(* ===== verification/JsonFacts.v ===== *)
(** * JSON texts read back

    What [GoJson] prints, it parses: [reads depth p K] says that the text [p] is read
    as one value that satisfies [K], whatever follows.  The lemmas build it for strings, numbers,
    arrays and objects; invalid UTF-8 is replaced on the way ([clean]).  The components
    that pass records through JSON get their round trips from [reads_struct]. *)

From S2P Require Import Prelude GoLang GoString Utf8 GoJson.
Open Scope Z_scope.

(** ** Strings *)

Lemma scan_plain b l :
  32 ≤ b → b ≠ 34 → b ≠ 92 →
  scan_string (b :: l) = '(s, rest) ← scan_string l; Some (b :: s, rest).
Proof.
  intros H1 H2 H3. assert ((b <? 32) = false) as Hb by lia.
  destruct b as [|p|p]; [done| |done]. simpl. rewrite Hb. clear Hb.
  do 7 (destruct p as [p|p|]; try reflexivity; try (exfalso; congruence)).
Qed.

Lemma scan_high bs l :
  Forall (λ b, 128 ≤ b < 256) bs →
  scan_string (bs ++ l) = '(s, rest) ← scan_string l; Some (bs ++ s, rest).
Proof.
  induction 1 as [|b bs Hb _ IH]; simpl app.
  - by destruct (scan_string l) as [[]|].
  - rewrite scan_plain by lia. rewrite IH. by destruct (scan_string l) as [[]|].
Qed.

Lemma scan_u a b c d r l :
  hex4 a b c d = Some r → ¬ 55296 ≤ r ≤ 56319 →
  scan_string (92 :: 117 :: a :: b :: c :: d :: l) =
  '(s, rest) ← scan_string l; Some (encode_rune r ++ s, rest).
Proof.
  intros Hr Hs. cbn [scan_string]. rewrite Hr. cbn [mbind option_bind].
  assert (∀ m, m ≫= (λ r', surrogate_pair r r') = None) as Hp.
  { intros [x|]; [|done]. cbn. unfold surrogate_pair.
    by rewrite (proj2 (within_false _ _ _)) by lia. }
  by repeat (case_match; try reflexivity); rewrite Hp in *.
Qed.

Lemma hex_fixed_2 b : hex_fixed 2 b = [digit (b / 16 mod 16); digit (b mod 16)].
Proof. done. Qed.

Lemma scan_hex_escape r l :
  0 ≤ r < 128 →
  scan_string (hex_escape r ++ l) = '(s, rest) ← scan_string l; Some (encode_rune r ++ s, rest).
Proof.
  intros Hr. unfold hex_escape. rewrite hex_fixed_2. simpl app. apply scan_u; [|lia].
  pose proof (Z.mod_pos_bound r 16). pose proof (Z.mod_pos_bound (r / 16) 16).
  unfold hex4. rewrite !undigit_digit by lia. simpl. f_equal.
  Z.to_euclidean_division_equations. lia.
Qed.

Lemma encode_ascii r : 0 ≤ r < 128 → encode_rune r = [r].
Proof.
  intros Hr. unfold encode_rune. rewrite (proj2 (scalar_within r)) by (unfold scalar; lia).
  by destruct (Z.ltb_spec r 128); [|lia].
Qed.

Lemma encode_high r : 128 ≤ r → scalar r → Forall (λ b, 128 ≤ b < 256) (encode_rune r).
Proof.
  intros Hr Hs. destruct (encode_rune_cases r) as [[H _]|H]; [lia|done].
Qed.

(** An escaped rune reads back as its encoding. *)
Lemma scan_rune r l :
  rune_ok r →
  scan_string (escape_rune r ++ l) =
  '(s, rest) ← scan_string l; Some (encode_rune (rune_of r) ++ s, rest).
Proof.
  intros Hok. destruct r as [b|r]; simpl in Hok; unfold escape_rune, rune_of.
  { apply (scan_u 102 102 102 100 RuneError); [done|]. unfold RuneError. lia. }
  destruct (Z.ltb_spec r 128) as [H1|H1].
  - assert (0 ≤ r) as H0 by (unfold scalar in Hok; lia).
    repeat match goal with
    | |- context [ if (r =? ?n) || (r =? ?k) then _ else _ ] =>
        destruct (Z.eqb_spec r n) as [->|?]; [reflexivity|];
        destruct (Z.eqb_spec r k) as [->|?]; [reflexivity|]; cbn [orb]
    | |- context [ if r =? ?n then _ else _ ] =>
        destruct (Z.eqb_spec r n) as [->|?]; [reflexivity|]
    end.
    destruct (((r <? 32) || (r =? 60)) || (r =? 62) || (r =? 38)) eqn:E.
    + by apply scan_hex_escape.
    + rewrite !orb_false_iff in E. rewrite encode_ascii by lia. simpl app.
      rewrite scan_plain by lia. by destruct (scan_string l) as [[]|].
  - destruct ((r =? 8232) || (r =? 8233)) eqn:E.
    + simpl app. apply scan_u; [|lia]. apply orb_true_iff in E as [E|E]; apply Z.eqb_eq in E as ->; done.
    + apply scan_high. by apply encode_high.
Qed.

Lemma scan_runes rs rest :
  Forall rune_ok rs →
  scan_string (concat (escape_rune <$> rs) ++ 34 :: rest) =
  Some (concat ((λ r, encode_rune (rune_of r)) <$> rs), rest).
Proof.
  induction 1 as [|r rs Hr _ IH]; [done|]. csimpl. rewrite <-(assoc_L (++)), scan_rune by done.
  by rewrite IH.
Qed.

..............................

- _Problem to solve_: Write out the listing exactly from its first line to the line containing "as one value". Both of those lines belong in the answer.

- _Exercise answer_:
(* ===== verification/JsonFacts.v ===== *)
(** * JSON texts read back

    What [GoJson] prints, it parses: [reads depth p K] says that the text [p] is read
    as one value that satisfies [K], whatever follows.  The lemmas build it for strings, numbers,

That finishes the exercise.